- single-cell RNA-seq: add built-in support for 10x_v2.
- Fix UMI support for small RNA. Compatible with Qiagen UMI small RNA protocol.
- Ignore .Renviron when running Rscript to head-off PATH conflicts.
- Support SRR ids to download samples with bcbio_prepare_samples script.
- tumor-only prioritization: do not apply LowPriority filter by default, instead
annotate with external databases. Use `tumoronly_germline_filter` to re-enable
previous behavior.
- UMIs: apply default filtering based on de-duplicated read depth. Uses
`--min-reads 2` with raw de-duplicated coverage of 800 or more or `--min-reads 1`
otherwise. Allows error correction with UMIs for higher depth samples.
- gemini: databases no longer created by default. Use `tools_on: [gemini]` or
`tools_on: [gemini_orig]` to create a database. We now use a reduced database
for build 37 to match build 38 and make this forward compatible with CWL.
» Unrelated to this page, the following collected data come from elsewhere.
Lemma Delete_Forall k l : Forall P l -> Forall P (Delete k l).2.
Proof.
  rewrite !Forall_forall. intros Hl x Hx. apply Hl. eapply elem_of_sublist, Delete_sublist. done.
Qed.

Lemma AdjustUsingWindow_Forall w l l' :
  Forall P l -> AdjustUsingWindow w l = Ret l' -> Forall P l'.
Proof.
  unfold AdjustUsingWindow. intros Hl (b & _ & [= <-])%bind_Ret_inv.
  induction Hl as [|e l He Hl IH]; cbn; [done|]. case_match; auto.
Qed.

Lemma fillWindow_Forall out wl ws wb : forall ub u w es,
  Forall P ub -> Forall P wb -> fillWindow out wl ws ub wb = Ret (u, w, es) ->
  Forall P u /\ Forall P w /\ exists mv, es = out <$> mv /\ Forall P mv.
Proof.
  induction wb as [|m wb IH]; intros ub u w es Hu Hw; cbn [fillWindow].
  - intros [= <- <- <-]. split_and!; auto. exists []. split; [done|constructor].
  - apply Forall_cons in Hw as [Hm Hw].
    destruct (wl <=? SeqNum m - ws).
    { intros [= <- <- <-]. split_and!; auto. exists []. split; [done|constructor]. }
    intros (ub' & Hi & H)%bind_Ret_inv. apply bind_Ret_inv in H as ([[u' w'] es'] & Hf & [= -> -> <-]).
    apply IH in Hf as (? & ? & mv & -> & ?); [|eauto using Insert_Forall|done].
    split_and!; auto. exists (m :: mv). split; [done|by constructor].
Qed.

Lemma slideWindow_Forall out ws ub wb u w es :
  Forall P ub -> Forall P wb -> slideWindow out ws ub wb = Ret (u, w, es) ->
  Forall P u /\ Forall P w /\ exists mv, es = out <$> mv /\ Forall P mv.
Proof.
  intros Hu Hw. unfold slideWindow. intros ([[u0 w0] es0] & H0 & H)%bind_Ret_inv.
  assert (Hfirst : Forall P u0 /\ Forall P w0 /\ exists mv, es0 = out <$> mv /\ Forall P mv).
  { destruct (Len ub =? 0).
    - destruct wb as [|m wb]; [done|]. cbn in H0. apply bind_Ret_inv in H0 as (ub' & Hi & [= <- <- <-]).
      apply Forall_cons in Hw as [Hm Hw]. split_and!; [eauto using Insert_Forall|done|].
      exists [m]. auto.
    - injection H0 as <- <- <-. split_and!; auto. exists []. split; [done|constructor]. }
  destruct Hfirst as (Hu0 & Hw0 & mv & -> & Hmv).
  apply bind_Ret_inv in H as (f & _ & H).
  apply bind_Ret_inv in H as ([[u1 w1] es1] & Hf & [= <- <- <-]).
  apply fillWindow_Forall in Hf as (? & ? & mv' & -> & ?); [|done|done].
  split_and!; auto. exists (mv ++ mv'). rewrite fmap_app. split; [done|]. by apply Forall_app.
Qed.

End elements.

(** Every message sent satisfies [P]. *)
Definition sends_ok (P : option UDPAddr -> Message -> Prop) : list effect -> Prop :=
  Forall (fun e => match e with SendMsg to m => P to m | Reply _ _ => True end).

Lemma sends_ok_fmap P to l : Forall (P to) l -> sends_ok P (SendMsg to <$> l).
Proof. unfold sends_ok. rewrite Forall_fmap. done. Qed.

Lemma sends_ok_elem P es to m : sends_ok P es -> SendMsg to m ∈ es -> P to m.
Proof. intros H Hin. unfold sends_ok in H. rewrite Forall_forall in H. by apply H in Hin. Qed.

Lemma sends_ok_impl (P Q : option UDPAddr -> Message -> Prop) es :
  (forall to m, P to m -> Q to m) -> sends_ok P es -> sends_ok Q es.
Proof. intros HPQ H. eapply Forall_impl; [exact H|]. intros [to m|]; cbn; auto. Qed.

(** Goals about a short list of effects. *)
Ltac sends :=
  unfold sends_ok;
  repeat (apply Forall_app; split); repeat (apply Forall_cons; split); try apply Forall_nil;
  cbn; try done; auto.

(** ** Accepted writes *)

(** [m] carries the payload of the write its number says. *)
Definition carries (ws : list (list byte)) (m : Message) : Prop :=
  Type_ m = MsgData -> 1 <= SeqNum m /\ ws !! Z.to_nat (SeqNum m - 1) = Some (Payload m).

Lemma carries_app ws ws' m : carries ws m -> carries (ws ++ ws') m.
Proof. intros H Ht. destruct (H Ht) as [? ?]. split; [done|]. by apply lookup_app_l_Some. Qed.

Lemma carries_new ws id p :
  carries (ws ++ [p]) (NewData id (Z.of_nat (length ws) + 1) p).
Proof.
  intros _. unfold NewData. cbn [SeqNum Payload]. split; [lia|].
  replace (Z.to_nat (Z.of_nat (length ws) + 1 - 1)) with (length ws) by lia.
  by rewrite list_lookup_middle.
Qed.

Lemma carries_ack ws id n : carries ws (NewAck id n).
Proof. done. Qed.

Lemma carries_connect ws : carries ws NewConnect.
Proof. done. Qed.

#[export] Hint Resolve carries_ack carries_connect carries_new carries_app : s2p.

(** The reply of a write that was accepted. *)
Definition accepts (es : list effect) : bool :=
  existsb (fun e => match e with Reply _ (mkRet INil None) => true | _ => false end) es.

(** The payload the client accepted in a turn. *)
Definition client_wrote (inp : option request) (es : list effect) : list (list byte) :=
  match inp with
  | Some (mkRequest dowrite (IBytes b) _) => if accepts es then [b] else []
  | _ => []
  end.

(** ** What the client sends *)

Module ClientSide.
Import Client.

Record cinv (c : client) (es : list effect) (ws : list (list byte)) : Prop := {
  ci_seq : seqNum c = Z.of_nat (length ws);
  ci_unacked : Forall (carries ws) (unAckedMsgBuffer c);
  ci_waiting : Forall (carries ws) (writeBuffer c);
  ci_acks : Forall (carries ws) (latestAckBuffer c);
  ci_sent : sends_ok (fun _ => carries ws) es }.

Lemma cinv_init p : cinv (NewClient p) [] [].
Proof. split; done || constructor. Qed.

(** More writes keep what holds of the old ones. *)
Lemma cinv_more c es ws ws' :
  cinv c es ws ->
  Forall (carries (ws ++ ws')) (unAckedMsgBuffer c) /\
  Forall (carries (ws ++ ws')) (writeBuffer c) /\
  Forall (carries (ws ++ ws')) (latestAckBuffer c) /\
  sends_ok (fun _ => carries (ws ++ ws')) es.
Proof.
  assert (Hl : forall l, Forall (carries ws) l -> Forall (carries (ws ++ ws')) l).
  { intros l Hl. eapply Forall_impl; [exact Hl|]. intros m. apply carries_app. }
  intros [Hq Hu Hw Ha Hs]. split_and!; auto.
  eapply sends_ok_impl; [|exact Hs]. intros to m. apply carries_app.
Qed.

(** A turn that leaves the sending side alone. *)
Lemma cinv_frame c c' es es' ws :
  cinv c es ws -> seqNum c' = seqNum c -> unAckedMsgBuffer c' = unAckedMsgBuffer c ->
  writeBuffer c' = writeBuffer c -> latestAckBuffer c' = latestAckBuffer c ->
  sends_ok (fun _ => carries ws) es' -> cinv c' (es ++ es') ws.
Proof.
  intros [Hq Hu Hw Ha Hs] Eq Eu Ew Ea He. split; rewrite ?Eq, ?Eu, ?Ew, ?Ea; auto.
  by apply Forall_app.
Qed.

Lemma handleRead_cinv req c es ws c' es' : cinv c es ws ->
  handleRead req c = Ret (c', es') -> cinv c' (es ++ es') ws.
Proof.
  intros Hi. unfold handleRead. intros H.
  case_match; [bind_inv; eapply cinv_frame; try done; sends|].
  apply bind_Ret_inv in H as (b & _ & H).
  case_match; [bind_inv; eapply cinv_frame; try done; sends|].
  apply bind_Ret_inv in H as (m & _ & H). apply bind_Ret_inv in H as ([x rb] & _ & [= <- <-]).
  eapply cinv_frame; try done; sends.
Qed.
(* ===== verification/PaxosRpc.v ===== *)
(** * PaxosRpc: the messages between Paxos peers ([p3/.../rpc/paxosrpc/proto.go])

    The arguments and replies of the RPCs.  An [interface{}] that carries a
    slot's value holds nil or a [PaxosValue], the one concrete type the code
    registers with gob.  A [time.Time] is its instant in nanoseconds. *)
From S2P Require Import Prelude.
Open Scope Z_scope.

Abbreviation Time := Z (only parsing).

(** [Status] is a Go [int]; 0 is the zero value of a reply nobody filled. *)
Definition Status := Z.
Definition OK : Status := 1.
Definition Reject : Status := 2.

Definition OpType := Z.
Definition MyReservation : OpType := 1.
Definition CheckTickets : OpType := 2.
Definition ReserveTicket : OpType := 3.
Definition AddFlight : OpType := 4.
Definition CancelFlight : OpType := 5.
Definition EditFlight : OpType := 6.
Definition NoOp : OpType := 7.

Record PaxosValue := mkPaxosValue {
  Type_ : OpType;
  Timestamp : Time;
  UserName : string;
  FlightId : string;
  StartDate : Time;
  EndDate : Time;
  TicketNum : Z }.

#[export] Instance PaxosValue_eq_dec : EqDecision PaxosValue.
Proof. solve_decision. Defined.

(** [PaxosValue{Type: paxosrpc.NoOp}]. *)
Definition NoOpValue : PaxosValue := mkPaxosValue NoOp 0 "" "" 0 0 0.

(** The [interface{}] of a slot. *)
Abbreviation value := (option PaxosValue).

Record SlotValue := mkSlotValue { Value : value; IsDecided : bool }.

Record PrepareArgs := mkPrepareArgs {
  pa_SlotNum : Z; pa_SeqNum : Z; pa_PeerNum : Z; pa_MaxDone : Z }.
Record PrepareReply := mkPrepareReply {
  pr_Status : Status; pr_SeqNumAccepted : Z; pr_ValueAccepted : value; pr_SeqNumHighest : Z }.
Record AcceptArgs := mkAcceptArgs { aa_SlotNum : Z; aa_SeqNum : Z; aa_Value : value }.
Record AcceptReply := mkAcceptReply { ar_Status : Status; ar_SeqNumHighest : Z }.
Record DecideArgs := mkDecideArgs { da_SlotNum : Z; da_Value : value }.
Record DecideReply := mkDecideReply { dr_Status : Status }.
Record PutArgs := mkPutArgs {
  pu_SlotNum : Z; pu_Value : value; pu_SeqNumAccepted : Z; pu_SeqNumHighest : Z }.
Record PutReply := mkPutReply { pur_Status : Status }.
Record GetPeersReply := mkGetPeersReply { gp_Status : Status; gp_Peers : list string }.
Record UpdatePeersArgs := mkUpdatePeersArgs { up_Peers : list string; up_Me : Z }.
Record UpdatePeersReply := mkUpdatePeersReply { upr_Status : Status }.
Record SetLockArgs := mkSetLockArgs { sl_SetLock : bool }.
Record SetLockReply := mkSetLockReply { slr_Status : Status }.
Record SyncPaxosValueArgs := mkSyncPaxosValueArgs { sy_SlotNum : Z }.
Record SyncPaxosValueReply := mkSyncPaxosValueReply {
  syr_Status : Status; syr_SyncedValue : value; syr_SeqNumAccepted : Z; syr_SeqNumHighest : Z }.
Record CheckStatusReply := mkCheckStatusReply { cs_Peers : list string; cs_Status : Status }.
Record MaxDecidedSlotReply := mkMaxDecidedSlotReply { md_SlotNum : Z; md_Status : Status }.
Record MinUndecidedSlotReply := mkMinUndecidedSlotReply { mu_SlotNum : Z; mu_Status : Status }.
Record RemoteKillReply := mkRemoteKillReply { rk_Status : Status }.
Record CheckSlotReply := mkCheckSlotReply { ck_Status : Status; ck_Slot : list SlotValue }.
- vcfanno: run gemini and somatic annotations by default, producing annotated
VCFs with external information.
- alignment preparation: support a list of split files from multiple sequencing
lanes, merging into a single fastq
- variant: support octopus variant caller for germline and somatic samples.
- peddy: fix bug where not all files uploaded on first pipeline run
- peddy: For somatic analyses use separate germline calls for tumor/normal, if
available, or extracted germline calls from supported callers, instead of
somatic variants.
- GATK: support ploidy specification during joint calling.
- GATK BQSR: bin qualities into static groups (10, 20, 30) to match GATK4
recommendations. Thanks to Severine Catreux.
- GATK: support 4.0.10.0 which does not use UCSC 2bit references for Spark tools
- variant calling: support bcftools 1.9 which is more strict about duplicated
key names in INFO and FORMAT.
- seq2c: Upload global calls, coverage and read_mapping files to project directory.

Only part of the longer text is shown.